Hemp, testing, and the regulated market Manufacturers asked for a pause while the legislature studies whether testing rules and lab requirements should be adjusted for botanical products. They said Connecticut’s current approach forces some local producers to dilute or otherwise alter inputs out of state, eroding Connecticut manufacturing. Several witnesses urged the committee to adopt statutory safe‑harbor language allowing hemp processors to produce infusions and other water‑soluble ingredients destined for states with higher per‑serving limits, while ensuring those products never enter Connecticut retail shelves.

Social equity and illicit storefronts The Social Equity Council’s testimony opposed some proposed changes that would let some social-equity cultivators convert licenses earlier, fueling debate among advocates. Cannabis industry advocates said trust among stakeholders has frayed and urged cooperative, patient‑focused policy; some longtime advocates said task forces targeting illicit shops risk retraumatizing communities previously targeted by aggressive drug enforcement.

Why it matters: Illegal high‑THC products sold outside the regulated market have been implicated in overdoses, student exposures and enforcement headaches that threaten public safety and the viability of licensed retail and manufacturing. Meanwhile, Connecticut hemp farmers say current state law and lab rules have closed off legal manufacturing options and research that once flourished here.

Quotes from the hearing - "It's incredibly dangerous. They also found guns," Mayor Lauren Garrett said of a Hamden smoke‑shop raid that recovered illegal drugs and weapons (transcript: s4154.15). - "This mismatch leads to inconsistent testing, inflated costs, and regulatory inefficiencies, all without a clear benefit to public health," said Rina Ferrisi, a licensed cultivator and manufacturer (transcript: s9755.165). - "Patients over profits always," said cannabis advocate Duncan Markovitz, underscoring calls to prioritize medical-patient access and small local producers (transcript: s7425.015).

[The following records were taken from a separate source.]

(** ** The loop *)

Lemma insert_step_left t f g dg u k x l d r n :
  let k' := f :: FL g BLACK dg u :: k in
  kcolour [f] = RED -> zipper t k' (T x RED l d r) -> rb (T x RED l d r) n -> krb k' n -> kroot_black k' ->
  exists t' x' len, insert_fixup_step t x = (t', x') /\ meta t' = meta t /\ (len < length k')%nat /\
    insert_inv t' x' (kelems k' (elems (T x RED l d r))) len.
Proof.
  intros k' Hf H Hx Hk Hb. assert (kroot_black k) as Hb'.
  { unfold k' in Hb. rewrite !kroot_cons in Hb. by destruct k. }
  destruct (decide (colour_of u = BLACK)) as [Hu|Hu].
  - destruct f as [p c dp s|p c s dp]; cbn in Hf; subst c; cbn in Hk, Hx; destruct Hk as (K1 & K2 & _ & K3 & K4), Hx as (X1 & X2 & X3 & X4);
      [destruct (insert_step_outer _ _ _ _ _ _ _ _ _ _ _ _ Hu H) as (t' & H1 & H2 & H3)
      |destruct (insert_step_inner _ _ _ _ _ _ _ _ _ _ _ _ Hu H) as (t' & H1 & H2 & H3)];
      (eexists t', _, (S (length k)); split; [done|]; split; [done|]; split; [cbn; lia|]; constructor;
      apply down_left in H3; eexists _, _, n; split; [exact H3|]; rewrite kroot_cons; cbn;
      split_and!; try done; try (by destruct k); f_equal; rewrite <- !app_assoc; cbn; by rewrite <- ?app_assoc).
  - destruct u as [|y [] ul du ur]; try done. destruct (insert_step_red _ _ _ _ _ _ _ _ _ _ _ _ _ H) as (t' & H1 & H2 & H3).
    exists t', g, (length k). split; [done|]. split; [done|]. split; [cbn; lia|]. constructor. eexists _, _, (S n). split; [exact H3|].
    destruct f as [p c dp s|p c s dp]; cbn in *; subst c; destruct Hk as (K1 & K2 & _ & K3 & K4); split_and!; try tauto.
Qed.

Lemma insert_step_inv t k tr n :
  zipper t k tr -> colour_of tr = RED -> rb tr n -> krb k n -> kroot_black k -> kcolour k = RED ->
  exists t' x' len, insert_fixup_step t (rootp tr) = (t', x') /\ meta t' = meta t /\ (len < length k)%nat /\
    insert_inv t' x' (kelems k (elems tr)) len.
Proof.
  destruct tr as [|x [] l d r]; try done. intros H _ Hx Hk Hb Hc. destruct k as [|f [|f2 k]]; [done|by destruct f; cbn in *; congruence|].
  assert (kcolour [f2] = BLACK) as H2 by (destruct f as [? [] ? ?|? [] ? ?], f2; cbn in *; intuition congruence).
  destruct f2 as [g c dg u|g c u dg]; cbn in H2; subst c; [eapply insert_step_left; try done; by destruct f|].
  destruct (insert_step_left (mirror t) (fmirror f) g dg (tmirror u) (kmirror k) x (tmirror r) d (tmirror l) n) as (t' & x' & len & S1 & S2 & S3 & S4);
    [by destruct f|exact (zipper_mirror _ _ _ H)|exact (rb_mirror _ _ Hx)|exact (krb_mirror _ _ Hk)|exact (kroot_mirror _ Hb)|].
  change (fmirror f :: FL g BLACK dg (tmirror u) :: kmirror k) with (kmirror (f :: FR g BLACK u dg :: k)) in S3, S4.
  change (T x RED (tmirror r) d (tmirror l)) with (tmirror (T x RED l d r)) in S4.
  apply insert_inv_mirror in S4. rewrite elems_mirror, kelems_mirror, reverse_involutive in S4. unfold kmirror in S3. rewrite length_map in S3.
  pose proof (up _ _ _ _ H) as Hp. pose proof (up _ _ _ _ Hp) as Hg. cbn in Hg.
  assert (parent t x = top [f] /\ parent t (top [f]) = g /\ left t g = rootp u /\ right t g = top [f]) as (E1 & E2 & E3 & E4).
  { unfold parent, left, right. rewrite (zip_node _ _ _ _ _ _ _ H), (zip_node _ _ _ _ _ _ _ Hg).
    destruct f; cbn in *; by rewrite (zip_node _ _ _ _ _ _ _ Hp). }
  destruct (zip_siblings _ _ _ _ _ _ _ Hg) as [_ E5]; [right; by destruct f|].
  replace (rootp (plug1 (T x RED l d r) f)) with (top [f]) in E5 by (by destruct f).
  rewrite insert_step_mirror in S1; rewrite ?E1, ?E2, ?E3, ?E4, ?Nat.eqb_refl; try done.
  unfold pmirror in S1. injection S1 as <- <-. rewrite mirror_mirror in S4.
  exists (fst (insert_fixup_step t x)), (snd (insert_fixup_step t x)), len. split; [apply surjective_pairing|].
  split; [exact S2|]. split; [exact S3|exact S4].
Qed.

Lemma insert_inv_root t x m len :
  insert_inv t x m len -> negb (x =? root t)%nat && is_red t (parent t x) = false ->
  exists tr, zipper (set_colour t (root t) BLACK) [] tr /\ rbtree tr /\ elems tr = m.
Proof.
  intros [(k & tr & n & H1 & <- & H3 & H4 & H5 & H6 & <- & _)] Hend. destruct tr as [|x [] l d r]; try done.
  assert (is_red t (top k) = bool_decide (kcolour k = RED)) as Hp by (unfold is_red; by rewrite (zip_top_colour _ _ _ H1)).
  cbn [rootp] in Hend. unfold parent in Hend. rewrite (zip_node _ _ _ _ _ _ _ H1) in Hend. cbn [n_parent rootp] in Hend.
  pose proof (zip_root _ _ _ H1) as Hroot. cbn [rootp] in Hroot. rewrite Hroot, Hp in Hend. rewrite <- elems_plug.
  destruct (rb_plug k (T x RED l d r) n) as [m Hm]; [done|done|intros Hk; rewrite Hk in Hend; by destruct k|].
  apply zip_plug in H1. destruct (plug k (T x RED l d r)) as [|p c l' d' r'] eqn:E1.
  { by apply plug_E in E1. }
  pose proof (zip_kshape _ _ _ H1) as Hr. cbn in Hr. rewrite Hr.
  exists (T p BLACK l' d' r'). split; [by eapply recolour|]. split; [|done]. split; [done|].
  destruct c; [eauto|]. exists (S m). cbn in *. tauto.
Qed.

(** [insert_fixup] ends after at most as many rounds as there are nodes above the
    new one, with a red-black tree of the same nodes in the same order. *)
Lemma insert_fixup_ok fuel t x m len :
  insert_inv t x m len -> (len <= fuel)%nat ->
  exists t' tr, insert_fixup fuel t x = Some t' /\ zipper t' [] tr /\ rbtree tr /\ elems tr = m /\ meta t' = meta t.
Proof.
  revert t x len. induction fuel as [fuel IH] using lt_wf_ind. intros t x len H Hl.
  destruct (negb (x =? root t)%nat && is_red t (parent t x)) eqn:Ec.
  - destruct H as [(k & tr & n & H1 & <- & H3 & H4 & H5 & H6 & <- & Hlen)].
    destruct tr as [|x [] l d r]; try done. cbn [rootp] in Ec. unfold parent in Ec. rewrite (zip_node _ _ _ _ _ _ _ H1) in Ec. cbn [n_parent rootp] in Ec.
    unfold is_red in Ec. rewrite (zip_top_colour _ _ _ H1), andb_true_iff, bool_decide_eq_true in Ec. destruct Ec as [Ec1 Ec2].
    destruct (insert_step_inv t k _ n H1) as (t' & x' & len' & S1 & S2 & S3 & S4); try done.
    destruct fuel as [|fuel]; [lia|]. destruct (IH fuel ltac:(lia) t' x' len' S4 ltac:(lia)) as (t2 & tr2 & F1 & F2 & F3 & F4 & F5).
    exists t2, tr2. split; [|by rewrite F5]. cbn [insert_fixup rootp].
    unfold parent, is_red. rewrite (zip_node _ _ _ _ _ _ _ H1). cbn [n_parent rootp]. cbn [rootp] in Ec1.
    rewrite Ec1, (zip_top_colour _ _ _ H1), Ec2. cbn. cbn in S1. by rewrite S1.
  - destruct (insert_inv_root _ _ _ _ H Ec) as (tr & H1 & H2 & H3). eexists _, tr.
    split; [destruct fuel; cbn [insert_fixup]; rewrite Ec; done|]. split_and!; done.
Qed.
End Fixup.

Section Insert.
Context {A : Type} (cmp : A -> A -> Z) `{!CmpLaws cmp}.
Implicit Types (t : fr_rb_tree_t A) (tr : tree A) (k : context A) (m : list (ptr * A)).

(** ** A new leaf *)

Lemma rb_unplug k tr (m : nat) :
  rb (plug k tr) m -> exists n, rb tr n /\ krb k n /\ (kcolour k = RED -> colour_of tr = BLACK).
Proof.
  revert tr m. induction k as [|[p c d r|p c l d] k IH]; intros tr m H; [by exists m|..];
    destruct (IH (T _ _ _ _ _) m H) as (n & H1 & H2 & H3); destruct c; cbn in H1;
    [destruct n; [done|]|..|destruct n; [done|]|]; exists n; cbn; intuition; destruct (kcolour k); by intuition.
Qed.

Lemma kroot_unplug k tr : colour_of (plug k tr) = BLACK -> kroot_black k.
Proof.
  revert tr. induction k as [|f k IH]; intros tr H; [done|]. rewrite kroot_cons. destruct k as [|f' k]; [by destruct f|].
  by apply IH with (plug1 tr f).
Qed.

(** [insert_node] after the search. *)
Definition link_new t (d : A) (parent_ x : ptr) : fr_rb_tree_t A :=
  let t := store t x (MkNode A NIL NIL parent_ (Some d) RED false) in
  if negb (is_nil parent_) then
    if cmp_node cmp t d parent_ <=? 0 then set_left t parent_ x else set_right t parent_ x
  else t <| root := x |>.

Lemma link_new_nodes t d k x q :
  zipper t k E -> (NIL < x)%nat -> x ∉ kaddrs k -> gt_all cmp d (kpre k) -> lt_all cmp d (kpost k) ->
  nodes (link_new t d (top k) x) q =
    (if (q =? x)%nat then MkNode A NIL NIL (top k) (Some d) RED false
     else if (q =? top k)%nat then match k with [] => nodes t q | _ => relink k (nodes t q) x end else nodes t q) /\
  root (link_new t d (top k) x) = match k with [] => x | _ => root t end /\ meta (link_new t d (top k) x) = meta t.
Proof.
  intros H Hx Hxk Hg Hl. unfold link_new. cbn zeta.
  destruct k as [|[p c e r|p c l e] k]; cbn [top].
  - change (is_nil NIL) with true. cbn [negb]. split; [|done]. change (nodes (?u <| root := x |>) q) with (nodes u q). rewrite nodes_store. by repeat case_if.
  - pose proof (zip_top_left _ _ _ _ _ _ _ H) as Hn. cbn in Hxk, Hl. apply not_elem_of_cons in Hxk as [Hxp _].
    assert (is_nil p = false) as -> by (apply zip_valid in H; cbn in H; inversion H; apply Nat.eqb_neq; lia). cbn [negb].
    unfold cmp_node, data. rewrite nodes_store. destruct (Nat.eqb_spec p x) as [|_]; [congruence|]. rewrite Hn. cbn [n_data].
    inversion Hl as [|? ? Hd _]; subst. cbn in Hd. destruct (Z.leb_spec (cmp d e) 0); [|lia]. split; [|done].
    unfold set_left. rewrite !nodes_store. solve_addr.
  - pose proof (zip_top_right _ _ _ _ _ _ _ H) as Hn. cbn in Hxk, Hg. apply not_elem_of_cons in Hxk as [Hxp _].
    assert (is_nil p = false) as -> by (apply zip_valid in H; cbn in H; inversion H; apply Nat.eqb_neq; lia). cbn [negb].
    unfold cmp_node, data. rewrite nodes_store. destruct (Nat.eqb_spec p x) as [|_]; [congruence|]. rewrite Hn. cbn [n_data].
    unfold gt_all in Hg. rewrite !Forall_app in Hg. destruct Hg as (_ & _ & Hg). inversion Hg as [|? ? Hd _]; subst. cbn in Hd.
    destruct (Z.leb_spec (cmp d e) 0); [lia|]. split; [|done]. unfold set_right. rewrite !nodes_store. solve_addr.
Qed.

Lemma link_new_zipper t d k x :
  zipper t k E -> (NIL < x)%nat -> x ∉ kaddrs k -> gt_all cmp d (kpre k) -> lt_all cmp d (kpost k) ->
  zipper (link_new t d (top k) x) k (T x RED E d E).
Proof.
  intros H Hx Hxk Hg Hl. pose proof (fun q => proj1 (link_new_nodes t d k x q H Hx Hxk Hg Hl)) as Hn.
  destruct (link_new_nodes t d k x x H Hx Hxk Hg Hl) as (_ & Hr & _). destruct H as [H1 H2 H3 H4 H5]. cbn in H1, H2, H4.
  pose proof (valid_nil _ H2) as Hnil. split; cbn.
  - by constructor.
  - by constructor.
  - by rewrite Hn, Nat.eqb_refl.
  - eapply kshape_relink; [done| | | | |exact H4].
    + intros ->. done.
    + intros Hk. rewrite Hr. by destruct k.
    + intros Hk. rewrite Hn, Nat.eqb_refl. pose proof (top_elem k Hk). destruct k; [done|]. solve_addr.
    + intros q Hq Hne. rewrite Hn. solve_addr.
  - rewrite Hn. destruct (Nat.eqb_spec NIL x); [lia|]. destruct (Nat.eqb_spec NIL (top k)) as [Hk|]; [|done].
    destruct k as [|f k]; [done|]. exfalso. apply Hnil. rewrite Hk. by apply top_elem.
Qed.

What lawmakers and regulators asked for Committee members asked the Department of Consumer Protection to explain the rationale for final‑form testing, whether a one‑year pause would be practical, and how safe‑harbor rules for hemp products could be written to avoid products leaking into Connecticut retail. Legislators also discussed better local notice and renewal authority for tobacco and related retailer permits so municipal police chiefs can flag problematic outlets when licenses come up for renewal.

Next steps Sponsors said they will seek language that balances enforcement against illegal storefronts with protections for legacy caregivers and small, local hemp and cannabis manufacturers. The committee indicated it will try to draft statutory safe‑harbor language and refine enforcement/remedy language for municipal input and tobacco permit renewals before the session ends.